Today, I made peppermint bark, dozens and dozens of vanilla bean cookies, a roast, roasted potatoes, and other things that elude me. And now, I can barely keep my eyes open. Scratch that. I can’t keep my eyes open. It’s been a long day.
Back to the biscotti – this is the second year that I have made this biscotti. It is super flavorful. Love it!
White Chocolate Ginger Biscotti
yields 24 biscotto
adapted from Cooking Light, March 1995
2 cups all purpose flour
2/3 cup sugar
2 tbsp minced crystallized ginger
1 tsp baking soda
1/2 tsp salt
3/4 cup white chocolate chips
1 tsp vanilla extract
1 egg white
Preheat oven to 350 degrees. Line a baking sheet with parchment paper.
Pour liquid mixture into the dry mixture and stir well. The dough will be crumbly.

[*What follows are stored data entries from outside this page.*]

(* ===== verification/Vlog.v ===== *)
(** * The value log ([vlog/vlog.go])

    Large values are appended to numbered segment files and referred to by
    value pointers.  A segment is its file, the bytes still in the buffered
    writer, the append offset, the closed flags and the count of readers; the
    handle that [closeForWrite] drops is reopened by the next read and is not
    part of the state.  Segments are shared objects: the log's [segments] map
    is the set of numbers in [vl_live], and a reader that pinned a segment
    keeps it after [DeleteSegment] took it out of the map, so the objects live
    in [vl_heap].  The theorems show that a pointer [Write] returned keeps
    resolving to its value, across later writes, rotations, deletions of other
    segments and a restart, and that [Recover] returns what a crash left of a
    segment.  System calls do not fail in the model, apart from the reads past
    the end of a file and the header checks of [openSegment]. *)

From S2P Require Import Prelude Framing Checksum Crypto Registry Wal.

Definition segmentMagic : Z := 0x564C4F47.
Definition segmentVersion : Z := 1.
Definition segmentVersionEncrypt : Z := 2.
Definition segmentHeaderSize : nat := 8.
Definition encSegmentHeaderSize : nat := 32.
Definition entryHeaderSize : nat := 17.

Record ValueEntry := mkValueEntry { ve_op : Z; ve_key : bytes; ve_value : bytes; ve_expiresAt : Z }.

Record ValuePointer := mkValuePointer { vp_fid : Z; vp_offset : Z; vp_size : Z }.

#[export] Instance ValuePointer_eq_dec : EqDecision ValuePointer.
Proof. solve_decision. Defined.

(** The encryption of a segment has the fields of the log's: data key, base IV
    and key number. *)
Record segment := mkSegment {
  sg_fid : Z;
  sg_cipher : option walCipher;
  sg_file : bytes;
  sg_buf : bytes;
  sg_offset : Z;
  sg_maxSize : Z;
  sg_closed : bool;
  sg_writeClosed : bool;
  sg_refs : Z;
  sg_removePending : bool;
  sg_removed : bool;
}.

(** *** Field updates *)

Definition seg_data (s : segment) (file buf : bytes) (offset : Z) : segment :=
  mkSegment (sg_fid s) (sg_cipher s) file buf offset (sg_maxSize s) (sg_closed s) (sg_writeClosed s) (sg_refs s)
    (sg_removePending s) (sg_removed s).
Definition seg_close (s : segment) (closed writeClosed : bool) : segment :=
  mkSegment (sg_fid s) (sg_cipher s) (sg_file s) (sg_buf s) (sg_offset s) (sg_maxSize s) closed writeClosed (sg_refs s)
    (sg_removePending s) (sg_removed s).
Definition seg_pins (s : segment) (refs : Z) (removePending removed : bool) : segment :=
  mkSegment (sg_fid s) (sg_cipher s) (sg_file s) (sg_buf s) (sg_offset s) (sg_maxSize s) (sg_closed s) (sg_writeClosed s)
    refs removePending removed.

(** ** Segments *)

Definition seg_flush (s : segment) : segment := seg_data s (sg_file s ++ sg_buf s) [] (sg_offset s).

(** [sync] of an open segment; [None] is the error of [Sync] on the handle that
    [close] has dropped. *)
Definition segment_sync (s : segment) : option segment := if sg_closed s then None else Some (seg_flush s).

Definition segment_close (s : segment) : segment := if sg_closed s then s else seg_close (seg_flush s) true true.

Definition closeForWrite (s : segment) : segment :=
  if sg_writeClosed s then s else seg_close (seg_flush s) (sg_closed s) true.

Flour a wooden cutting board or another surface and turn dough out. Knead dough for 1-2 minutes until it forms one ball.
Shape the dough into a 16 inch long cylinder and place on the prepared pan. Flatten the dough to one inch thick.
Place the pan in the preheated oven and cook for 30 minutes.
Remove the log from the oven and transfer to a wire rack. Cool for 10 minutes.
Slice the log on the diagonal into 1/2 inch thick slices. Place on the cookie sheet and cook for 10 minutes on each side at 325 degrees.
Place biscotti slices on the rack again and let cool. The cookies will harden upon cooling.